Vale a pena esclarecer, antes de discutir os fatores que causam uma ressaca, que há um número significativo de coisas que podem afetar a gravidade da ressaca. Estudos demonstraram que os fatores genéticos podem ,assim como a saúde, a idade e o sono, ter efeitos sobre a gravidade da ressaca.

Em geral, os estudos mostram que alcançar uma concentração de álcool no sangue de 0,1% é necessária para que a maioria das pessoas experimente os sintomas de ressaca no dia seguinte, embora isso ainda seja variável de pessoa para pessoa. Também é geralmente aceito que, quanto maior a concentração máxima de álcool no sangue (tradução simples: quanto mais álcool você bebe), pior os sintomas da ressaca.
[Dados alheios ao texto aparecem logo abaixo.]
(* ===== verification/Inet.v ===== *)
(** * Byte order, addresses and checksums of the network stack

    [net/lwip/core/ipv4/inet.c], [ip_addr.c] and [inet_chksum.c] with the
    macros of [ip_addr.h], for a little-endian machine and version 1 of the
    checksum.  Strings are lists of characters without the final zero; a chain
    of buffers ([struct pbuf]) is a list of payloads, each an address with a
    length.  *)

From S2P Require Import Prelude LibString.

(** ** Byte order *)

Definition htons (n : Z) : Z := Z.lor (Z.shiftl (n .& 0xff) 8) (Z.shiftr (n .& 0xff00) 8).
Definition ntohs (n : Z) : Z := htons n.

Definition htonl (n : Z) : Z :=
  Z.lor (Z.lor (Z.lor (Z.shiftl (n .& 0xff) 24) (Z.shiftl (n .& 0xff00) 8)) (Z.shiftr (n .& 0xff0000) 8)) (Z.shiftr (n .& 0xff000000) 24).
Definition ntohl (n : Z) : Z := htonl n.

(** ** Addresses as text *)

Definition in_range (c lo up : Z) : bool := (lo <=? u8 c) && (u8 c <=? up).
Definition isprint (c : Z) : bool := in_range c 0x20 0x7f.
Definition isdigit (c : Z) : bool := in_range c 48 57.
Definition isxdigit (c : Z) : bool := isdigit c || in_range c 97 102 || in_range c 65 70.
Definition islower (c : Z) : bool := in_range c 97 122.
Definition isspace (c : Z) : bool := (c =? 32) || (c =? 12) || (c =? 10) || (c =? 13) || (c =? 9) || (c =? 11).

(** The character that [cp] points to. *)
Definition cur (cp : list Z) : Z := match cp with [] => 0 | c :: _ => c end.

(** The inner loop of [inet_aton]: the number at [cp], and where it ends. *)
Fixpoint aton_number (base val : Z) (cp : list Z) : Z * list Z :=
  match cp with
  | [] => (val, [])
  | c :: cp' =>
      if isdigit c then aton_number base (u32 (val * base + (c - 48))) cp'
      else if (base =? 16) && isxdigit c then
        aton_number base (Z.lor (u32 (Z.shiftl val 4)) (c + 10 - (if islower c then 97 else 65))) cp'
      else (val, cp)
  end.

(** The prefix that selects the base. *)
Definition aton_base (cp : list Z) : Z * list Z :=
  if cur cp =? 48 then
    let cp := tail cp in
    if (cur cp =? 120) || (cur cp =? 88) then (16, tail cp) else (8, cp)
  else (10, cp).

(** The outer loop: [parts] are the numbers that were stored, [room] is how
    many more can be.  The result is the parts, the last number and the rest
    of the text. *)
Fixpoint aton_parts (room : nat) (parts : list Z) (cp : list Z) : option (list Z * Z * list Z) :=
  if isdigit (cur cp) then
    let '(base, cp) := aton_base cp in
    let '(val, cp) := aton_number base 0 cp in
    if cur cp =? 46 then
      match room with
      | O => None
      | S room' => aton_parts room' (parts ++ [val]) (tail cp)
      end
    else Some (parts, val, cp)
  else None.

(** [inet_aton]: the address in network order, or [None] where it returns 0. *)
Definition inet_aton (cp : list Z) : option Z :=
  match aton_parts 3 [] cp with
  | None => None
  | Some (parts, val, cp) =>
      let c := cur cp in
      if negb (c =? 0) && (negb (isprint c) || negb (isspace c)) then None
      else
        match parts with
        | [] => Some (htonl val)
        | [p0] => if 0xffffff <? val then None else Some (htonl (Z.lor val (u32 (Z.shiftl p0 24))))
        | [p0; p1] =>
            if 0xffff <? val then None
            else Some (htonl (Z.lor val (Z.lor (u32 (Z.shiftl p0 24)) (u32 (Z.shiftl p1 16)))))
        | [p0; p1; p2] =>
            if 0xff <? val then None
            else Some (htonl (Z.lor val (Z.lor (Z.lor (u32 (Z.shiftl p0 24)) (u32 (Z.shiftl p1 16))) (u32 (Z.shiftl p2 8)))))
        | _ => None
        end
  end.

Definition INADDR_NONE : Z := 0xffffffff.

Definition inet_addr (cp : list Z) : Z := match inet_aton cp with Some a => a | None => INADDR_NONE end.

(** The digits of a byte, the last one first, as [inet_ntoa] puts them into
    [inv]: at most three. *)
Fixpoint ntoa_digits (n : nat) (ap : Z) : list Z :=
  match n with
  | O => []
  | S n' => (48 + ap mod 10) :: (if ap / 10 =? 0 then [] else ntoa_digits n' (ap / 10))
  end.

(** The bytes of the address are taken in the order of memory; the last dot is
    overwritten by the end of the string. *)
Definition inet_ntoa (s_addr : Z) : list Z :=
  let part i := rev (ntoa_digits 3 (u8 (Z.shiftr s_addr (8 * i)))) ++ [46] in
  removelast (part 0 ++ part 1 ++ part 2 ++ part 3).

(** ** Networks *)

Record netif := mkNetif { if_flags : Z; if_addr : Z; if_netmask : Z }.

Definition NETIF_FLAG_BROADCAST : Z := 0x02.
Definition IP_ADDR_ANY_VALUE : Z := 0.
Definition IP_ADDR_BROADCAST_VALUE : Z := 0xffffffff.
Definition not32 (x : Z) : Z := u32 (Z.lnot x).

Definition ip_addr_netcmp (addr1 addr2 mask : Z) : bool := (addr1 .& mask) =? (addr2 .& mask).

Definition ip_addr_isbroadcast (addr : Z) (n : netif) : bool :=
  if (not32 addr =? IP_ADDR_ANY_VALUE) || (addr =? IP_ADDR_ANY_VALUE) then true
  else if (if_flags n .& NETIF_FLAG_BROADCAST) =? 0 then false
  else if addr =? if_addr n then false
  else ip_addr_netcmp addr (if_addr n) (if_netmask n)
       && ((addr .& not32 (if_netmask n)) =? (IP_ADDR_BROADCAST_VALUE .& not32 (if_netmask n))).

Definition ip_addr_ismulticast (addr : Z) : bool := (addr .& ntohl 0xf0000000) =? ntohl 0xe0000000.
Definition IP4_ADDR (a b c d : Z) : Z :=
  htonl (Z.lor (Z.lor (Z.lor (Z.shiftl (a .& 0xff) 24) (Z.shiftl (b .& 0xff) 16)) (Z.shiftl (c .& 0xff) 8)) (d .& 0xff)).

(** ** Checksums *)

Definition SWAP_BYTES_IN_WORD (w : Z) : Z := Z.lor (Z.shiftl (w .& 0xff) 8) (Z.shiftr (w .& 0xff00) 8).
Definition FOLD_U32T (u : Z) : Z := u32 (Z.shiftr u 16 + (u .& 0xffff)).

Section Chksum.
Variable m : bmem.

(** The loop of [lwip_standard_chksum] and the odd byte behind it. *)
Fixpoint chksum_loop (len : nat) (octetptr acc : Z) : Z :=
  match len with
  | O => acc
  | S O => u32 (acc + u16 (Z.shiftl (m octetptr) 8))
  | S (S len') => chksum_loop len' (octetptr + 2) (u32 (acc + Z.lor (u16 (Z.shiftl (m octetptr) 8)) (m (octetptr + 1))))
  end.

Definition lwip_standard_chksum (dataptr len : Z) : Z :=
  let acc := chksum_loop (Z.to_nat (u16 len)) dataptr 0 in
  let acc := FOLD_U32T acc in
  let acc := if negb ((acc .& 0xffff0000) =? 0) then FOLD_U32T acc else acc in
  htons (u16 acc).

Definition inet_chksum (dataptr len : Z) : Z := u16 (Z.lnot (lwip_standard_chksum dataptr len)).

(** The loop over a chain of buffers. *)
Fixpoint chksum_chain (acc : Z) (swapped : bool) (q : list (Z * Z)) : Z * bool :=
  match q with
  | [] => (acc, swapped)
  | (payload, len) :: q' =>
      let acc := FOLD_U32T (u32 (acc + lwip_standard_chksum payload len)) in
      if len mod 2 =? 0 then chksum_chain acc swapped q'
      else chksum_chain (SWAP_BYTES_IN_WORD acc) (negb swapped) q'
  end.

Definition inet_chksum_pbuf (p : list (Z * Z)) : Z :=
  let '(acc, swapped) := chksum_chain 0 false p in
  let acc := if swapped then SWAP_BYTES_IN_WORD acc else acc in
  u16 (Z.lnot (acc .& 0xffff)).

(** The pseudo header and the final folding. *)
Definition chksum_pseudo (acc src dest proto proto_len : Z) : Z :=
  let acc := u32 (acc + (src .& 0xffff)) in
  let acc := u32 (acc + (Z.shiftr src 16 .& 0xffff)) in
  let acc := u32 (acc + (dest .& 0xffff)) in
  let acc := u32 (acc + (Z.shiftr dest 16 .& 0xffff)) in
  let acc := u32 (acc + htons (u16 proto)) in
  let acc := u32 (acc + htons proto_len) in
  let acc := FOLD_U32T acc in
  let acc := FOLD_U32T acc in
  u16 (Z.lnot (acc .& 0xffff)).

Definition inet_chksum_pseudo (p : list (Z * Z)) (src dest proto proto_len : Z) : Z :=
  let '(acc, swapped) := chksum_chain 0 false p in
  let acc := if swapped then SWAP_BYTES_IN_WORD acc else acc in
  chksum_pseudo acc src dest proto proto_len.

(** The loop over the first [chksum_len] bytes of a chain; [None] is the
    failed assertion. *)
Fixpoint chksum_chain_partial (acc : Z) (swapped : bool) (q : list (Z * Z)) (chksum_len : Z) : option (Z * bool) :=
  match q with
  | [] => Some (acc, swapped)
  | (payload, len) :: q' =>
      if 0 <? chksum_len then
        let chklen := if chksum_len <? len then chksum_len else len in
        let acc := u32 (acc + lwip_standard_chksum payload chklen) in
        let chksum_len := u16 (chksum_len - chklen) in
        if chksum_len <? 0x7fff then
          let acc := FOLD_U32T acc in
          if len mod 2 =? 0 then chksum_chain_partial acc swapped q' chksum_len
          else chksum_chain_partial (SWAP_BYTES_IN_WORD acc) (negb swapped) q' chksum_len
        else None
      else Some (acc, swapped)
  end.

Definition inet_chksum_pseudo_partial (p : list (Z * Z)) (src dest proto proto_len chksum_len : Z) : option Z :=
  match chksum_chain_partial 0 false p chksum_len with
  | None => None
  | Some (acc, swapped) =>
      let acc := if swapped then SWAP_BYTES_IN_WORD acc else acc in
      Some (chksum_pseudo acc src dest proto proto_len)
  end.
End Chksum.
É geralmente assumido que esses sintomas são, em grande parte, ocasionados por desidratação após uma noite de bebedeira. É amplamente pensado que o álcool tem um efeito diurético no corpo, causando um aumento na micção e, portanto, perda de água (embora exista algum debate sobre a magnitude desse efeito). Isso acontece porque há a redução no nível de hormônio antidiurético (ADH) vasopressina, que normalmente atua para aumentar a retenção de água nos rins, o que leva a uma maior micção e perda de água.

O álcool (mais especificamente, o etanol) é dividido por enzimas no fígado em acetaldeído, que posteriormente é quebrada por outra enzima em acetato. O acetato pode ser dividido em dióxido de carbono e água. Seu corpo é capaz de derrubar álcool a uma taxa de cerca de uma unidade (8 gramas ou 10 mililitros de álcool puro) por hora, embora essa taxa varia ligeiramente de pessoa para pessoa.

O acetaldeído é o composto particular que pode ser um dos causadores da ressaca. É um composto tóxico, que normalmente é dividido rapidamente em acetato. No entanto, a enzima que converte etanol em acetaldeído funciona mais rapidamente do que a que converte acetaldeído em acetato, levando a uma acumulação de acetaldeído, com a ingestão de muita bebida.

Os efeitos tóxicos do acetaldeído nas células podem desempenhar um papel importante no desenvolvimento de sintomas de ressaca, como náuseas, sudação, aumento da frequência cardíaca e dor de cabeça. Ainda não há uma resposta definitiva quanto à extensão do envolvimento do acetaldeído, embora alguns estudos indiquem que a concentração de acetaldeído no sangue não possui uma grande influencia para a ressaca. Pode muito bem fazer parte, mas parece provável que não seja o principal jogador.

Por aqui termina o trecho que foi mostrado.